*Available data*:
-=-=-

(** * Advanced Data Analyzer: the adaptive decision layer

    A shallow embedding of [analyzer/profiling.py], [analyzer/cleaning.py]
    and [analyzer/analysis.py].

    Conventions of the embedding.
    - A parquet file read by [pd.read_parquet] is the [DataFrame] it holds;
      a function that writes a cleaned file and returns its path returns
      the cleaned [DataFrame] instead.
    - A floating-point number is the rational it denotes ([Q]); [NaN]
      and [None] cells are [None].  The percentages and the cardinality
      ratio of the profiler, and the quartiles and bounds of the
      interquartile rule, are computed as the code computes them, in
      IEEE double arithmetic ([fl]); the medians, the k-NN means and
      the descriptive statistics are over exact rationals.
    - A Python function that may raise returns a [result]. *)

From Stdlib Require Import String Ascii Bool Arith ZArith Lia.
From Stdlib Require Import QArith Qround Qabs Qpower.
From Stdlib Require Import Sorting.Sorted List.
Import ListNotations.
Close Scope Q_scope.
Open Scope string_scope.
Open Scope list_scope.
Open Scope nat_scope.

Set Implicit Arguments.

(* ================================================================== *)
(** ** Exceptions and the error monad *)

Inductive exn : Type :=
| KeyError (key : string)
| ValueError (msg : string)
| TypeError (msg : string).

Inductive result (A : Type) : Type :=
| Ok (a : A)
| Raise (e : exn).

Arguments Ok {A} a.
Arguments Raise {A} e.

Definition bind {A B : Type} (m : result A) (k : A -> result B) : result B :=
  match m with
  | Ok a => k a
  | Raise e => Raise e
  end.

Notation "x <- m ;; k" := (bind m (fun x => k))
  (at level 61, m at next level, right associativity).

Fixpoint mapM {A B : Type} (f : A -> result B) (l : list A) : result (list B) :=
  match l with
  | [] => Ok []
  | x :: t => y <- f x ;; ys <- mapM f t ;; Ok (y :: ys)
  end.

(** A [for] loop over [l] whose body updates the loop state [s]. *)
Fixpoint foldM {A S : Type} (f : S -> A -> result S) (l : list A) (s : S)
  : result S :=
  match l with
  | [] => Ok s
  | x :: t => s' <- f s x ;; foldM f t s'
  end.

(* ================================================================== *)
(** ** Numbers *)

Definition Qlt_bool (x y : Q) : bool := negb (Qle_bool y x).

Definition is_some {A : Type} (o : option A) : bool :=
  match o with Some _ => true | None => false end.

Definition isnull {A : Type} (o : option A) : bool := negb (is_some o).

(** The present (non-missing) values of a column, in row order. *)
Fixpoint dropna_cells {A : Type} (xs : list (option A)) : list A :=
  match xs with
  | [] => []
  | Some v :: t => v :: dropna_cells t
  | None :: t => dropna_cells t
  end.

Fixpoint Qinsert (x : Q) (l : list Q) : list Q :=
  match l with
  | [] => [x]
  | y :: t => if Qle_bool x y then x :: l else y :: Qinsert x t
  end.

Definition Qsort (l : list Q) : list Q := fold_right Qinsert [] l.

Definition Qsum (l : list Q) : Q := fold_right Qplus 0%Q l.

Definition Qof_nat (n : nat) : Q := inject_Z (Z.of_nat n).

(** [round(x, ndigits)]: round half to even at [ndigits] decimals. *)
Definition round_half_even (x : Q) : Z :=
  let f := Qfloor x in
  let d := (x - inject_Z f)%Q in
  match Qcompare d (1 # 2) with
  | Lt => f
  | Gt => (f + 1)%Z
  | Eq => if Z.even f then f else (f + 1)%Z
  end.

Definition round (x : Q) (ndigits : nat) : Q :=
  let scale := inject_Z (10 ^ Z.of_nat ndigits) in
  (inject_Z (round_half_even (x * scale)) / scale)%Q.

(** *** IEEE 754 binary64

    A finite double is the rational it denotes.  The result of a
    floating-point operation is the exact result rounded to the nearest
    double, ties to even ([fl]); comparisons are exact.  Overflow to
    infinity is outside the model. *)

Definition pow2 (e : Z) : Q := Qpower 2 e.

(** [floor (log2 |x|)] for [x <> 0] *)
Definition ilog2 (x : Q) : Z :=
  let e := (Z.log2 (Z.abs (Qnum x)) - Z.log2 (Zpos (Qden x)))%Z in
  if Qle_bool (pow2 e) (Qabs x) then e else (e - 1)%Z.

(** Rounding to the nearest double: 53 significant bits, exponent of the
    unit in the last place no less than -1074. *)
Definition fl (x : Q) : Q :=
  if Qeq_bool x 0 then 0%Q
  else
    let ulp := pow2 (Z.max (ilog2 x) (-1022) - 52) in
    Qred (inject_Z (round_half_even (x / ulp)) * ulp)%Q.

Definition fadd (x y : Q) : Q := fl (x + y)%Q.
Definition fsub (x y : Q) : Q := fl (x - y)%Q.
Definition fmul (x y : Q) : Q := fl (x * y)%Q.
Definition fdiv (x y : Q) : Q := fl (x / y)%Q.

(** [np.rint]: the nearest integer, ties to even *)
Definition rint (x : Q) : Q := inject_Z (round_half_even x).

(** [round(x, decimals)] on a [numpy.float64]: scale, [rint], unscale. *)
Definition np_round (x : Q) (decimals : nat) : Q :=
  let factor := inject_Z (10 ^ Z.of_nat decimals) in
  fdiv (rint (fmul x factor)) factor.

(** [Series.median()]: the median of the present values, [NaN] when there
    is none. *)
Definition median (xs : list (option Q)) : option Q :=
  let s := Qsort (dropna_cells xs) in
  let n := length s in
  match n with
  | O => None
  | _ =>
      if Nat.odd n then Some (nth (n / 2) s 0%Q)
      else Some ((nth (n / 2 - 1) s 0 + nth (n / 2) s 0) / 2)%Q
  end.

(** [Series.quantile(q)] with the default linear interpolation, as
    [numpy.percentile] computes it: the present values sorted, the
    virtual index [(n - 1) * q], and the interpolation between the two
    neighbouring order statistics [a] and [b] with weight [gamma],
    [a + (b - a) * gamma], taken from the upper end when
    [gamma >= 0.5]; [NaN] when there is no value. *)
Definition lerp (a b gamma : Q) : Q :=
  let diff_b_a := fsub b a in
  if Qle_bool (1 # 2) gamma
  then fsub b (fmul diff_b_a (fsub 1 gamma))
  else fadd a (fmul diff_b_a gamma).

Definition quantile (xs : list (option Q)) (q : Q) : option Q :=
  let s := Qsort (dropna_cells xs) in
  let n := length s in
  match n with
  | O => None
  | _ =>
      let virtual_index := fmul (Qof_nat (n - 1)) q in
      let previous := Z.to_nat (Qfloor virtual_index) in
      let next := Nat.min (previous + 1) (n - 1) in
      let gamma := fsub virtual_index (Qof_nat previous) in
      Some (lerp (nth previous s 0%Q) (nth next s 0%Q) gamma)
  end.

(** [Series.fillna(v)]; filling with [NaN] changes nothing. *)
Definition fillna {A : Type} (xs : list (option A)) (v : option A)
  : list (option A) :=
  match v with
  | None => xs
  | Some _ => map (fun c => match c with Some _ => c | None => v end) xs
  end.

(* ================================================================== *)
(** ** Strings *)

Definition lower_ascii (c : ascii) : ascii :=
  let n := nat_of_ascii c in
  if (65 <=? n) && (n <=? 90) then ascii_of_nat (n + 32) else c.

(** [str.lower()] on ASCII text. *)
Fixpoint lower (s : string) : string :=
  match s with
  | EmptyString => EmptyString
  | String c t => String (lower_ascii c) (lower t)
  end.

(** [needle in hay] for strings. *)
Fixpoint contains (needle hay : string) : bool :=
  String.prefix needle hay
  || match hay with
     | EmptyString => false
     | String _ t => contains needle t
     end.

Definition mem (x : string) (l : list string) : bool :=
  existsb (String.eqb x) l.

(* ================================================================== *)
(** ** Tables *)

(** A column with its dtype: number ([int64]/[float64]), datetime
    (timestamps as numbers) or object/category (text labels). *)
Inductive column : Type :=
| NumCol (xs : list (option Q))
| DateCol (xs : list (option Q))
| ObjCol (xs : list (option string)).

(** A data frame: its row count (the length of the default [RangeIndex])
    and its named columns in order.  Column names are unique, as in a
    parquet file. *)
Record DataFrame : Type := {
  nrows : nat;
  columns : list (string * column)
}.

Definition col_isnull (c : column) : list bool :=
  match c with
  | NumCol xs | DateCol xs => map isnull xs
  | ObjCol xs => map isnull xs
  end.


(** [df[col].isnull().sum()] *)
Definition missing_count (c : column) : nat :=
  length (filter (fun b => b) (col_isnull c)).


Fixpoint assoc {A : Type} (k : string) (l : list (string * A)) : option A :=
  match l with
  | [] => None
  | (k', v) :: t => if String.eqb k k' then Some v else assoc k t
  end.

(** [df[col]] *)
Definition getitem (df : DataFrame) (col : string) : result column :=
  match assoc col (columns df) with
  | Some c => Ok c
  | None => Raise (KeyError col)
  end.

Fixpoint assoc_set {A : Type} (k : string) (v : A) (l : list (string * A))
  : list (string * A) :=
  match l with
  | [] => [(k, v)]
  | (k', v') :: t =>
      if String.eqb k k' then (k, v) :: t else (k', v') :: assoc_set k v t
  end.

(** [df[col] = c] *)
Definition setitem (df : DataFrame) (col : string) (c : column) : DataFrame :=
  {| nrows := nrows df; columns := assoc_set col c (columns df) |}.

(** The cells of a column on which order statistics are defined. *)
Definition ordered_cells (c : column) : result (list (option Q)) :=
  match c with
  | NumCol xs | DateCol xs => Ok xs
  | ObjCol _ => Raise (TypeError "could not convert string to float")
  end.

Definition with_cells (c : column) (xs : list (option Q)) : column :=
  match c with
  | DateCol _ => DateCol xs
  | _ => NumCol xs
  end.

(** [df.select_dtypes(include=...).columns.tolist()] *)
Definition is_number (c : column) : bool :=
  match c with NumCol _ => true | _ => false end.
Definition is_object (c : column) : bool :=
  match c with ObjCol _ => true | _ => false end.
Definition is_datetime (c : column) : bool :=
  match c with DateCol _ => true | _ => false end.

Definition select_dtypes (df : DataFrame) (p : column -> bool) : list string :=
  map fst (filter (fun nc => p (snd nc)) (columns df)).

(* ================================================================== *)
(** ** Profiles and results *)

Record Profile : Type := {
  rows : nat;
  cols : nat;
  missing : list (string * Q);
  numeric_cols : list string;
  categorical_cols : list string;
  date_cols : list string;
  high_cardinality : list string;
  dimensionality : string
}.

Record CleaningResult : Type := {
  imputed_columns : list string;
  skipped_columns : list string;
  method_used : string
}.

Record OutlierResult : Type := {
  outlier_indices : list nat;
  outlier_method_used : string;
  outlier_count : nat
}.

(* ================================================================== *)
(** ** profiling.py *)

Definition Qdistinct (l : list Q) : list Q :=
  fold_left (fun acc x => if existsb (Qeq_bool x) acc then acc else acc ++ [x])
            l [].

Definition string_distinct (l : list string) : list string :=
  fold_left (fun acc x => if mem x acc then acc else acc ++ [x]) l [].

(** [Series.nunique()]: the number of distinct present values. *)
Definition nunique (c : column) : nat :=
  match c with
  | NumCol xs | DateCol xs => length (Qdistinct (dropna_cells xs))
  | ObjCol xs => length (string_distinct (dropna_cells xs))
  end.

(** The [missing] dictionary built by the first loop of [profile_data]. *)
Definition missing_of (df : DataFrame) : list (string * Q) :=
  fold_left
    (fun missing nc =>
       let missing_count := missing_count (snd nc) in
       if 0 <? missing_count
       then assoc_set (fst nc)
              (np_round (fmul (fdiv (Qof_nat missing_count)
                                    (Qof_nat (nrows df))) 100) 1)
              missing
       else missing)
    (columns df) [].

Definition date_cols_of (df : DataFrame) : list string :=
  let date_cols := select_dtypes df is_datetime in
  date_cols
  ++ filter (fun col =>
               (contains "date" (lower col) || contains "time" (lower col))
               && negb (mem col date_cols))
            (map fst (columns df)).

Definition high_cardinality_of (df : DataFrame) (categorical_cols : list string)
  : list string :=
  filter
    (fun col =>
       match assoc col (columns df) with
       | None => false
       | Some c =>
           let n_unique := nunique c in
           let unique_ratio :=
             if 0 <? nrows df then fdiv (Qof_nat n_unique) (Qof_nat (nrows df))
             else 0%Q in
           (50 <? n_unique)
           || (Qlt_bool (fl (8 # 10)) unique_ratio && (2 <? n_unique))
       end)
    categorical_cols.

Definition profile_data (df : DataFrame) : result Profile :=
  let numeric_cols := select_dtypes df is_number in
  let categorical_cols := select_dtypes df is_object in
  Ok {| rows := nrows df;
        cols := length (columns df);
        missing := missing_of df;
        numeric_cols := numeric_cols;
        categorical_cols := categorical_cols;
        date_cols := date_cols_of df;
        high_cardinality := high_cardinality_of df categorical_cols;
        dimensionality := if 10 <=? length numeric_cols then "high" else "low" |}.

(* ================================================================== *)
(** ** cleaning.py: imputation *)

(** [Series.mode()] returns the most frequent present values in sorted
    order; [mode_val[0]] is the least of them.  [mode_first] is that
    element, [None] when the column has no present value. *)
Section Mode.
Variable A : Type.
Variable eqb leb : A -> A -> bool.

Definition occurrences (v : A) (l : list A) : nat :=
  length (filter (eqb v) l).

Definition least (l : list A) : option A :=
  fold_right (fun x acc =>
                match acc with
                | None => Some x
                | Some y => if leb x y then Some x else Some y
                end) None l.

Definition mode_first (xs : list (option A)) : option A :=
  let vals := dropna_cells xs in
  let top := fold_right Nat.max 0 (map (fun v => occurrences v vals) vals) in
  least (filter (fun v => occurrences v vals =? top) vals).
End Mode.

-=-=-

*Task*: Please write out, exactly as they appear above, only the lines in the stretch from the line with "Definition high_cardinality_of (df" through the line with "Definition profile_data (df".

*Written solution*:
Definition high_cardinality_of (df : DataFrame) (categorical_cols : list string)
  : list string :=
  filter
    (fun col =>
       match assoc col (columns df) with
       | None => false
       | Some c =>
           let n_unique := nunique c in
           let unique_ratio :=
             if 0 <? nrows df then fdiv (Qof_nat n_unique) (Qof_nat (nrows df))
             else 0%Q in
           (50 <? n_unique)
           || (Qlt_bool (fl (8 # 10)) unique_ratio && (2 <? n_unique))
       end)
    categorical_cols.

Definition profile_data (df : DataFrame) : result Profile :=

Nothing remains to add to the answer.